The winter temperatures of molluscs match well with the foraminiferal temperatures, suggesting that foraminifera predominantly grew during the winter months. The overall temperatures corresponded well with terrestrial and modelled estimates of a sea surface temperature around 4–5° warmer than today's.

===Reassessment of the foraminiferal record===
The magnesium/calcium paleothermometer is a recently developed alternative to the δ^{18}O method, and avoids many of the uncertainties inherent in the latter method.

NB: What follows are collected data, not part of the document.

(** ** Word counts and the ten-word cap *)

(** C3: for a text of more than 10 whitespace-separated words the Success data
    has [wordCount] the full number of words and [characterCount] the length of
    the text, while [words] holds only the first 10 of them, so 10 = len(words)
    < wordCount; for a text of at most 10 words the Success data lists all the
    words in order (and there is Success data as soon as the text is not the
    empty string). *)
Theorem run_words_capped (args : gmap str value) (s : str) :
  args !! py "text" = Some (VStr s) →
  let ws := whitespace_separated_words s in
  ((10 < length ws)%nat →
     ∃ r, run args = Returned r
          ∧ is_success r = true
          ∧ data_field r (py "wordCount") = Some (VInt (Z.of_nat (length ws)))
          ∧ data_field r (py "characterCount") = Some (VInt (Z.of_nat (length s)))
          ∧ data_field r (py "words") = Some (VList (VStr <$> take 10 ws))
          ∧ length (take 10 ws) = 10%nat
          ∧ (length (take 10 ws) < length ws)%nat)
  ∧ ((length ws ≤ 10)%nat →
     (∀ r, run args = Returned r → is_success r = true →
           data_field r (py "wordCount") = Some (VInt (Z.of_nat (length ws)))
           ∧ data_field r (py "characterCount")
             = Some (VInt (Z.of_nat (length s)))
           ∧ data_field r (py "words") = Some (VList (VStr <$> ws)))
     ∧ (s ≠ [] → ∃ r, run args = Returned r ∧ is_success r = true)).
Proof.
  intros Hs ws. split.
  - intros Hlen.
    assert (s ≠ []) as Hne by (intros ->; vm_compute in Hlen; lia).
    eexists. split; [by apply run_str|].
    pose proof (length_take ws 10) as Htake.
    repeat split; try done; lia.
  - intros Hlen. split.
    + intros r Hr Hok. destruct (decide (s = [])) as [->|Hne].
      * rewrite (run_falsy _ _ Hs eq_refl) in Hr. by injection Hr as <-.
      * rewrite (run_str _ _ Hs Hne) in Hr. injection Hr as <-.
        fold ws. by rewrite (take_ge ws 10%nat) by lia.
    + intros Hne. eexists. by split; [apply run_str|].
Qed.

Lemma run_words_capped_witness :
  let long := py "a b c d e f g h i j k l" in
  let short := py " one  two " in
  (∃ r, run {[ py "text" := VStr long ]} = Returned r
        ∧ is_success r = true
        ∧ data_field r (py "wordCount")
          = Some (VInt (Z.of_nat (length (whitespace_separated_words long))))
        ∧ data_field r (py "characterCount")
          = Some (VInt (Z.of_nat (length long)))
        ∧ data_field r (py "words")
          = Some (VList (VStr <$> take 10 (whitespace_separated_words long)))
        ∧ length (take 10 (whitespace_separated_words long)) = 10%nat
        ∧ (length (take 10 (whitespace_separated_words long))
           < length (whitespace_separated_words long))%nat)
  ∧ (data_field (word_stats 2 10 [py "one"; py "two"]) (py "wordCount")
     = Some (VInt (Z.of_nat (length (whitespace_separated_words short))))
     ∧ data_field (word_stats 2 10 [py "one"; py "two"]) (py "characterCount")
       = Some (VInt (Z.of_nat (length short)))
     ∧ data_field (word_stats 2 10 [py "one"; py "two"]) (py "words")
       = Some (VList (VStr <$> whitespace_separated_words short)))
  ∧ (∃ r, run {[ py "text" := VStr short ]} = Returned r
          ∧ is_success r = true).
Proof.
  intros long short. split; [|split].
  - refine (proj1 (run_words_capped {[ py "text" := VStr long ]} long _) _).
    + by vm_compute.
    + vm_compute. lia.
  - refine (proj1 (proj2 (run_words_capped {[ py "text" := VStr short ]}
                                           short _) _) _ _ _).
    + by vm_compute.
    + vm_compute. lia.
    + by vm_compute.
    + by vm_compute.
  - refine (proj2 (proj2 (run_words_capped {[ py "text" := VStr short ]}
                                           short _) _) _).
    + by vm_compute.
    + vm_compute. lia.
    + discriminate.
Defined.

(** ** The shape of every returned result *)

Lemma run_returns_shape (args : gmap str value) (x : value) :
  args !! py "text" = Some x →
  truthy x = false ∨ is_str x = true →
  ∃ r, run args = Returned r ∧ xorb (is_success r) (is_failure r) = true.
Proof.
  intros Hx [Hf|Hstr]; [rewrite (run_falsy _ _ Hx Hf); by eexists|].
  destruct x as [| | | |s| |]; try done.
  destruct s as [|c s]; [rewrite (run_falsy _ _ Hx eq_refl); by eexists|].
  rewrite (run_str _ _ Hx) by done. by eexists.
Qed.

Use of this technique generates results more consistent with those expected, in contrast to the original δ^{18}O records from the same sites. Further painstaking studies targeted solely those foraminifera which could be demonstrated not to have undergone any diagenesis in fact give a δ^{18}O signature similar to that expected, suggesting that poor preservation was responsible for the original confusion.